BRISTOL, Va. — A request to allow the Bristol Redevelopment and Housing Authority to establish a community resource center sailed through the Planning Commission on Monday but not before commissioners voiced support for a homeless day center no longer included in those plans.
The commission voted 6-0 to recommend the City Council approve the authority’s request for a special exception to allow the Envision center at 712 Oakview Ave. The center would be a federal Housing and Urban Development-designated facility offering educational classes, job search assistance and health care services.
An exception is needed since the property is zoned R-2 for single and two-family residential and doesn’t currently allow a community resource center.
The authority’s original request in August included space for a day center for the homeless, but that component was removed from the plans after some concerns arose.
“I was very pleased with the outcome, and I was also pleased with the comments about the day center that I heard today,” BRHA Executive Director Lisa Porter said. “We may revisit that at some point.”
Asked if another request to establish a homeless day center might come forward, she said, “We’ll have to see, but the most important thing today is the Envision center got the approval.”
The authority owns the 3,000-square-foot building located adjacent to Johnson Court and the former Douglass school. It formerly served as a child care center and later a community center.
Even though the homeless component wasn’t included, commissioners spent several minutes expressing support for the concept.
“Everybody says, ‘Not in my backyard.’ Unfortunately, in a city this small, every place is somebody’s backyard,” Chairman Michael Pollard said during the discussion. “I can understand both sides of it. … I’m still very much in support of a day center in whatever format it may be able to be handled. … I very much hope a day center can happen and happen quickly.”
If the housing authority ever wanted to establish a homeless day center, that would have to undergo a separate review, public hearing and approval before opening, City Planner Sally Morgan said after the meeting.
The council is expected to consider the request at its Oct. 27 meeting.
The City Council and Planning Commission held a joint public hearing on the Envision center last week and received only supportive feedback.
Planned services for the Envision center include educational classes, such as GED, financial literacy and parenting; job search assistance; health services through Crossroads Medical and substance abuse counseling. Services would be available to residents of both sides of town, not just those living in BRHA housing.

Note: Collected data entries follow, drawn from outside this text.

(* ===== verification/Queue.v ===== *)
(** * Message queues: [src/include/std/queue.h]

    [MsgQueue] is the queue of a user process, [SharedQueue] the ring shared by
    interrupt handlers (producers) and a kernel worker (consumer).  The indices
    are [ushort]s that wrap; a difference of two of them is an [int], which the
    source then stores in a [uint].  Every shared access of [SharedQueue] that
    may be interrupted is a step of its own ([enq_step], [con_step]). *)
From S2P Require Import Prelude BitOps.

Definition MAX_RACE_TRIES : Z := 10.

Record Message := { msg_id : Z; msg_data : Z }.

Record QueueRange := { qr_head : Z; qr_tail : Z }.

(** The union: [head] is the low half of [ival]. *)
Definition ival (q : QueueRange) : Z := qr_head q + 65536 * qr_tail q.
Definition of_ival (i : Z) : QueueRange := {| qr_head := u16 i; qr_tail := u16 (Z.shiftr i 16) |}.

(** [tail - head] promotes both to [int] and converts the result to [uint]. *)
Definition qr_size (q : QueueRange) : Z := u32 (qr_tail q - qr_head q).

Definition set_head (q : QueueRange) (h : Z) : QueueRange := {| qr_head := u16 h; qr_tail := qr_tail q |}.
Definition set_tail (q : QueueRange) (t : Z) : QueueRange := {| qr_head := qr_head q; qr_tail := u16 t |}.

Definition qr_zero : QueueRange := {| qr_head := 0; qr_tail := 0 |}.

(** ** MsgQueue *)

Record MsgQueue := {
  mq_max_size : Z;
  mq_locked : QueueRange;
  mq_safe : QueueRange;
  mq_queue : list Message
}.

(** The constructor; the array keeps whatever the memory held. *)
Definition new_MsgQueue (N : Z) (memory : list Message) : MsgQueue :=
  {| mq_max_size := N; mq_locked := qr_zero; mq_safe := qr_zero; mq_queue := memory |}.

Definition mq_get (q : MsgQueue) (i : Z) : option Message :=
  arr_get (mq_queue q) (u32 i mod mq_max_size q).

Definition mq_size (q : MsgQueue) : Z := qr_size (mq_safe q).

Definition mq_enqueue (q : MsgQueue) (msg : Message) : option MsgQueue :=
  let tail := qr_tail (mq_locked q) mod mq_max_size q in
  l ← arr_set (mq_queue q) tail msg;
  let locked := set_tail (mq_locked q) (qr_tail (mq_locked q) + 1) in
  Some {| mq_max_size := mq_max_size q; mq_locked := locked;
          mq_safe := set_tail (mq_safe q) (qr_tail locked); mq_queue := l |}.

Definition mq_dequeue (q : MsgQueue) (num : Z) : QueueRange * MsgQueue :=
  if qr_size (mq_safe q) =? 0 then (qr_zero, q) else
  let my_num := if qr_size (mq_safe q) <? num then qr_size (mq_safe q) else num in
  let old_head := qr_head (mq_safe q) in
  let safe := set_head (mq_safe q) (qr_head (mq_safe q) + my_num) in
  ({| qr_head := old_head; qr_tail := qr_head safe |},
   {| mq_max_size := mq_max_size q; mq_locked := mq_locked q; mq_safe := safe; mq_queue := mq_queue q |}).

Definition mq_release (q : MsgQueue) (num : Z) : MsgQueue :=
  if u32 (qr_head (mq_safe q) - qr_head (mq_locked q)) <? num then q else
  {| mq_max_size := mq_max_size q;
     mq_locked := set_head (mq_locked q) (qr_head (mq_locked q) + num);
     mq_safe := mq_safe q; mq_queue := mq_queue q |}.

(** ** SharedQueue

    An element type whose first [int] is the mark of a written slot. *)
Class Slot (T : Type) := {
  slot_mark : T -> Z;
  slot_clear : T -> T;
  slot_mark_clear x : slot_mark (slot_clear x) = 0
}.
Definition initialize_memory (phys_base_free : Z) : K Z :=
  let page_tables0 := phys_base_free in
  let page_dir0 := page_tables0 +w PDIR_SELF_INDEX * 4096 in
  let phys_alloc_ptr := phys_base_free +w 2 * 4096 in
  let bitset := phys_alloc_ptr in
  let phys_alloc_ptr := phys_alloc_ptr +w PAGE_BITMAP_BYTES in
  do! kmap (fun m => Some {| phys := phys m; cr3 := cr3 m; paging := false; page_tables := page_tables0;
                             page_dir := page_dir0; page_allocator := new_BitAllocator PAGE_BITMAP_BITS;
                             seed := seed m; virt_alloc_ptr := virt_alloc_ptr m;
                             static_alloc_ptr := static_alloc_ptr m;
                             static_alloc_limit := static_alloc_limit m; page_copy_ptr := page_copy_ptr m |}) in
  let bit_start := bitset / 4096 in
  let bit_end := (bitset +w PAGE_BITMAP_BYTES +w 4095) / 4096 in
  do! kmap (fun m => ba ← lock_bit_range (page_allocator m) bit_start (bit_end -w bit_start);
                     Some (with_alloc m ba (seed m))) in
  do! kfor 1024 0 (fun t => vstore (page_dir0 +w 4 * t) 0) in
  do! vstore page_dir0 (Z.lor page_tables0 (Z.lor PAGE_GLOBAL_DATA PAGE_USER)) in
  do! vstore (page_dir0 +w 4 * PDIR_SELF_INDEX) (Z.lor page_dir0 PAGE_KERNEL_DATA) in
  do! kmap (fun m => ba ← lock_bit_range (page_allocator m) 0 1024; Some (with_alloc m ba (seed m))) in
  let users := get_pte_index phys_alloc_ptr in
  do! kfor (Z.to_nat users) 0 (fun i =>
        do! map_to (4096 * i) (4096 * i) (Z.lor PAGE_GLOBAL_DATA PAGE_USER) in kret tt) in
  do! kfor (Z.to_nat (1024 - users)) users (fun i =>
        do! map_to (4096 * i) (4096 * i) PAGE_GLOBAL_DATA in kret tt) in
  let v_ptables := PDIR_SELF_INDEX * 4096 * 1024 in
  do! kmap (fun m => Some {| phys := phys m; cr3 := page_dir0; paging := true; page_tables := v_ptables;
                             page_dir := v_ptables + PDIR_SELF_INDEX * 4096;
                             page_allocator := page_allocator m; seed := seed m;
                             virt_alloc_ptr := v_ptables +w 4096 * 1024;
                             static_alloc_ptr := page_of (phys_alloc_ptr +w 4095);
                             static_alloc_limit := v_ptables; page_copy_ptr := page_copy_ptr m |}) in
  let! copy := static_alloc_pages 1 in
  do! kmap (fun m => Some {| phys := phys m; cr3 := cr3 m; paging := paging m; page_tables := page_tables m;
                             page_dir := page_dir m; page_allocator := page_allocator m; seed := seed m;
                             virt_alloc_ptr := virt_alloc_ptr m; static_alloc_ptr := static_alloc_ptr m;
                             static_alloc_limit := static_alloc_limit m; page_copy_ptr := copy |}) in
  kret 1.

(** ** Lemmas: pages and the recursive mapping *)

Lemma page_of_eq a : is_u32 a -> page_of a = 4096 * (a / 4096).
Proof.
  intros Ha. unfold page_of.
  assert (Z.land a 0xFFFFF000 = Z.shiftl (Z.shiftr a 12) 12) as ->.
  { apply Z.bits_inj'. intros i Hi. rewrite Z.land_spec.
    destruct (Z.lt_ge_cases i 12).
    - rewrite Z.shiftl_spec_low by done. change 0xFFFFF000 with (Z.shiftl 0xFFFFF 12).
      by rewrite Z.shiftl_spec_low, andb_false_r.
    - rewrite Z.shiftl_spec_high, Z.shiftr_spec by lia. replace (i - 12 + 12) with i by lia.
      destruct (Z.lt_ge_cases i 32); [|by rewrite is_u32_testbit_high].
      change 0xFFFFF000 with (Z.shiftl (Z.ones 20) 12).
      rewrite Z.shiftl_spec_high, Z.ones_spec_low, andb_true_r by lia. done. }
  rewrite Z.shiftl_mul_pow2, Z.shiftr_div_pow2 by lia. change (2 ^ 12) with 4096. lia.
Qed.

Lemma page_of_aligned a : is_u32 a -> exists k, page_of a = 4096 * k /\ 0 <= k < 1048576.
Proof. intros Ha. exists (a / 4096). split; [by apply page_of_eq|]. unfold is_u32 in Ha. zdm. Qed.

The Envision center could help “hundreds,” Porter said.
“We get calls every day now, and we’re already doing the work, but this will give us a location where we can have these programs in one spot, so it will be much improved,” Porter said.
Lynn Pannell, the authority’s family self-sufficiency coordinator, agreed.
“[With] the volume of calls the United Way has had just since the pandemic started, we would be able to alleviate their burden of having to field all of those, so that’s a win-win for everybody,” Pannell said.